(** [AuthController.selectVerificationMode]; [otp] is the value
    [generateOTP()] returns when it is called. When neither branch of the
    final [if] is taken the handler sends no answer ([None]). *)
Definition selectVerificationMode (req_body : RawBody)
           (authorization : option jsstring) (otp : jsstring)
  : P (option Reply) :=
  ptry
    (match verificationModeSchema_validate req_body with
     | inl error_message =>
         r <~ plain 400 (Message error_message) ;; pret (Some r)
     | inr value =>
         if negb (is_true (Mode.emailcheck value))
            && negb (is_true (Mode.phonecheck value))
         then
           r <~ plain 400 (Message (js "Please select a verification method")) ;;
           pret (Some r)
         else if negb (truthy_opt (bearer_token authorization)) then
           r <~ plain 401 (Message (js "No token provided")) ;; pret (Some r)
         else
           match jwt_verify (or_else (bearer_token authorization) []) with
           | None => pthrow
           | Some decoded =>
               user <~ lift (findById (identity_id decoded)) ;;
               match user with
               | None =>
                   r <~ plain 404 (Message (js "User not found")) ;; pret (Some r)
               | Some user =>
                   if is_true (Mode.emailcheck value) then
                     r <~ issue_code user otp (js "OTP sent successfully") ;;
                     pret (Some r)
                   else if is_true (Mode.phonecheck value) then
                     r <~ plain 200 (Message (js "Phone verification selected")) ;;
                     pret (Some r)
                   else pret None
               end
           end
     end)
    (fun _ =>
       r <~ plain 500 (Message (js "Internal server error")) ;; pret (Some r)).

(** [AuthController.verifyOTP] *)
Definition AuthController_verifyOTP (req_body : RawBody)
           (authorization : option jsstring) : P Reply :=
  ptry
    (match otpVerificationSchema_validate req_body with
     | inl error_message => plain 400 (Message error_message)
     | inr emailotpfield =>
         if negb (truthy_opt (bearer_token authorization)) then
           plain 401 (Message (js "No token provided"))
         else
           match jwt_verify (or_else (bearer_token authorization) []) with
           | None => pthrow
           | Some decoded =>
               isVerified <~ lift (verifyOTP (identity_id decoded) emailotpfield
                                     email_type) ;;
               if negb isVerified then
                 plain 205 (Message (js "Please enter correct OTP"))
               else
                 now <~ pnow ;;
                 let newToken :=
                   jwt_sign (identity_id decoded) (identity_email decoded)
                            (js "1d") now in
                 reply 200 (MessageToken (js "OTP verified successfully") newToken)
           end
     end)
    (fun _ => plain 500 (Message (js "Internal server error"))).

(** [AuthController.getProfile] *)
Definition getProfile (req_user : option Identity) : P Reply :=
  ptry
    (match req_user with
     | None => plain 401 (Message (js "Unauthorized"))
     | Some req_user =>
         user <~ lift (findById (identity_id req_user)) ;;
         match user with
         | None => plain 404 (Message (js "User not found"))
         | Some user => reply 200 (UserJson (view user) (User.created_at user))
         end
     end)
    (fun _ => plain 500 (Message (js "Internal server error"))).

(** [AuthController.resendOTP]; [otp] is the value [generateOTP()]
    returns. *)
Definition resendOTP (req_user : option Identity) (otp : jsstring) : P Reply :=
  ptry
    (match req_user with
     | None => plain 401 (Message (js "Unauthorized"))
     | Some req_user =>
         user <~ lift (findById (identity_id req_user)) ;;
         match user with
         | None => plain 404 (Message (js "User not found"))
         | Some user => issue_code user otp (js "OTP resent successfully")
         end
     end)
    (fun _ => plain 500 (Message (js "Internal server error"))).

End WithLibraries.

(* ================================================================= *)
(** ** routes/authRoutes: guards in front of handlers *)

Section Routes.
Context {libs : Libraries}.

Definition as_reply (r : Response) : Reply := mkReply (status r) (Plain (body r)).

(** [router.post(path, verifyToken, handler)]: the handler runs only when
    the guard called [next()], with [req.user] set. *)
Definition guarded {A} (authorization : option jsstring)
           (rejected : Reply -> A) (handler : Identity -> P A) : P A :=
  g <~ lift (verifyToken authorization) ;;
  match g with
  | Rejected r => pret (rejected (as_reply r))
  | Allowed user => handler user
  end.

(** [router.post("/verify-mode", verifyToken, selectVerificationMode)] *)
Definition route_verify_mode (req_body : RawBody)
           (authorization : option jsstring) (otp : jsstring) : P (option Reply) :=
  guarded authorization Some
    (fun _ => selectVerificationMode req_body authorization otp).

(** [router.post("/verify-otp", verifyToken, AuthController.verifyOTP)] *)
Definition route_verify_otp (req_body : RawBody)
           (authorization : option jsstring) : P Reply :=
  guarded authorization (fun r => r)
    (fun _ => AuthController_verifyOTP req_body authorization).

(** [router.post("/resend-otp", verifyToken, AuthController.resendOTP)] *)
Definition route_resend_otp (authorization : option jsstring) (otp : jsstring)
  : P Reply :=
  guarded authorization (fun r => r) (fun user => resendOTP (Some user) otp).

End Routes.

(** A stored row has the e-mail, or the phone. *)
Definition email_taken (email : jsstring) (us : list User.t) : bool :=
  existsb (fun u => Js.eqb (User.email u) email) us.

Definition phone_taken (phone : jsstring) (us : list User.t) : bool :=
  existsb (fun u => Js.eqb (User.phone u) phone) us.

(** No e-mail and no phone is stored twice. *)
Definition unique_accounts (us : list User.t) : Prop :=
  NoDup (map User.email us) /\ NoDup (map User.phone us).

(* ================================================================= *)
(** ** models/UserProfileModel: create, find, update, delete *)

(** [mapToUserProfile]: the columns under their camel-case names, an
    empty middle name becoming [undefined]. *)
Definition mapToUserProfile (row : Profile.t) : Profile.t :=
  Profile.mk (Profile.id row) (Profile.user_id row) (Profile.email row)
    (Profile.phone_number row) (Profile.first_name row)
    (or_null (Profile.middle_name row)) (Profile.last_name row)
    (Profile.gender row) (Profile.house_no row) (Profile.city_town_village row)
    (Profile.district row) (Profile.state row) (Profile.country row)
    (Profile.profile_picture_url row) (Profile.created_at row)
    (Profile.updated_at row).

Definition of_user (userId : Z) (p : Profile.t) : bool := Profile.user_id p =? userId.

(** A statement on the profiles table that cannot violate a constraint. *)
Definition on_profiles {A} (f : Z -> list Profile.t -> A * list Profile.t)
  : Backend -> Err + A * Backend :=
  fun b =>
    let (a, ps) := f (clock (store b)) (users_profiles (store b)) in
    inr (a, with_store (with_users_profiles ps (store b)) b).

(** [UserProfileModel.findByUserId] *)
Definition findByUserId (userId : Z) : P (option Profile.t) :=
  ptry
    (rows <~ perform (SelectProfile userId)
       (on_profiles (fun _ ps => (filter (of_user userId) ps, ps))) ;;
     pret (option_map mapToUserProfile (hd_error rows)))
    (fun _ => pret None).

(** The row an INSERT of a profile makes. *)
Definition inserted_profile (id now userId : Z) (email phone : jsstring)
           (d : Input.t) : Profile.t :=
  Profile.mk id userId email phone (Input.firstName d)
    (or_null (Input.middleName d)) (Input.lastName d) (Input.gender d)
    (Input.houseNo d) (Input.cityTownVillage d) (Input.district d)
    (Input.state d) (Input.country d) (or_null (Input.profilePictureUrl d))
    now now.

(** [UserProfileModel.createUserProfile]: the INSERT violates the UNIQUE
    constraint of [user_id] (23505) when the user has a profile, and a
    foreign key (23503) when no user row has the id, the e-mail and the
    phone. *)
Definition createUserProfile (userId : Z) (profileData : Input.t)
  : P (option Profile.t) :=
  ptry
    (user <~ lift (findById userId) ;;
     match user with
     | None => pthrow
     | Some user =>
         rows <~ perform (InsertProfile userId (User.email user) (User.phone user)
                            profileData)
           (fun b =>
              if existsb (of_user userId) (users_profiles (store b)) then
                inl (PgError (js "23505"))
              else if negb (existsb (fun u => User.id u =? userId) (users (store b))
                            && existsb (fun u => Js.eqb (User.email u) (User.email user))
                                       (users (store b))
                            && existsb (fun u => Js.eqb (User.phone u) (User.phone user))
                                       (users (store b)))
              then inl (PgError (js "23503"))
              else
                let row := inserted_profile (profiles_id_seq b) (clock (store b))
                             userId (User.email user) (User.phone user)
                             profileData in
                inr ([row],
                     with_profiles_id_seq (profiles_id_seq b + 1)
                       (with_store
                          (with_users_profiles (users_profiles (store b) ++ [row])
                             (store b)) b))) ;;
         pret (option_map mapToUserProfile (hd_error rows))
     end)
    (fun _ => pret None).

Definition set_opt {A} (new : option A) (old : A) : A :=
  match new with Some v => v | None => old end.

(** [SET column = $n, ..., updated_at = NOW()] for the fields the object
    has. *)
Definition patched (now : Z) (d : Patch.t) (p : Profile.t) : Profile.t :=
  Profile.mk (Profile.id p) (Profile.user_id p) (Profile.email p)
    (Profile.phone_number p)
    (set_opt (Patch.firstName d) (Profile.first_name p))
    (match Patch.middleName d with
     | Some v => Some v
     | None => Profile.middle_name p
     end)
    (set_opt (Patch.lastName d) (Profile.last_name p))
    (set_opt (Patch.gender d) (Profile.gender p))
    (set_opt (Patch.houseNo d) (Profile.house_no p))
    (set_opt (Patch.cityTownVillage d) (Profile.city_town_village p))
    (set_opt (Patch.district d) (Profile.district p))
    (set_opt (Patch.state d) (Profile.state p))
    (set_opt (Patch.country d) (Profile.country p))
    (match Patch.profilePictureUrl d with
     | Some v => Some v
     | None => Profile.profile_picture_url p
     end)
    (Profile.created_at p) now.

(** [setClauses.length === 1]: the object has none of the ten fields. *)
Definition no_field (d : Patch.t) : bool :=
  match Patch.firstName d, Patch.middleName d, Patch.lastName d, Patch.gender d,
        Patch.houseNo d, Patch.cityTownVillage d, Patch.district d,
        Patch.state d, Patch.country d, Patch.profilePictureUrl d with
  | None, None, None, None, None, None, None, None, None, None => true
  | _, _, _, _, _, _, _, _, _, _ => false
  end.

(** [UserProfileModel.updateUserProfile] *)
Definition updateUserProfile (userId : Z) (profileData : Patch.t)
  : P (option Profile.t) :=
  ptry
    (if no_field profileData then findByUserId userId
     else
       rows <~ perform (UpdateProfile userId profileData)
         (on_profiles (fun now ps =>
            let updated :=
              map (fun p => if of_user userId p then patched now profileData p else p)
                  ps in
            (filter (of_user userId) updated, updated))) ;;
       pret (option_map mapToUserProfile (hd_error rows)))
    (fun _ => pret None).

(** [UserProfileModel.deleteUserProfile] *)
Definition model_deleteUserProfile (userId : Z) : P bool :=
  ptry
    (rows <~ perform (DeleteProfile userId)
       (on_profiles (fun _ ps =>
          (filter (of_user userId) ps,
           filter (fun p => negb (of_user userId p)) ps))) ;;
     pret (0 <? Z.of_nat (List.length rows)))
    (fun _ => pret false).

(* ================================================================= *)
(** ** controllers/UserProfileController: save and delete *)

Section ProfileControllers.
Context {libs : Libraries}.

_Your assignment_.
Go to the line with "(user <~ lift (findById userId) ;;" in the entries above and repeat every line from there through the line with "let row := inserted_profile", exactly and with no other text.

_Solution to this task_.
    (user <~ lift (findById userId) ;;
     match user with
     | None => pthrow
     | Some user =>
         rows <~ perform (InsertProfile userId (User.email user) (User.phone user)
                            profileData)
           (fun b =>
              if existsb (of_user userId) (users_profiles (store b)) then
                inl (PgError (js "23505"))
              else if negb (existsb (fun u => User.id u =? userId) (users (store b))
                            && existsb (fun u => Js.eqb (User.email u) (User.email user))
                                       (users (store b))
                            && existsb (fun u => Js.eqb (User.phone u) (User.phone user))
                                       (users (store b)))
              then inl (PgError (js "23503"))
              else
                let row := inserted_profile (profiles_id_seq b) (clock (store b))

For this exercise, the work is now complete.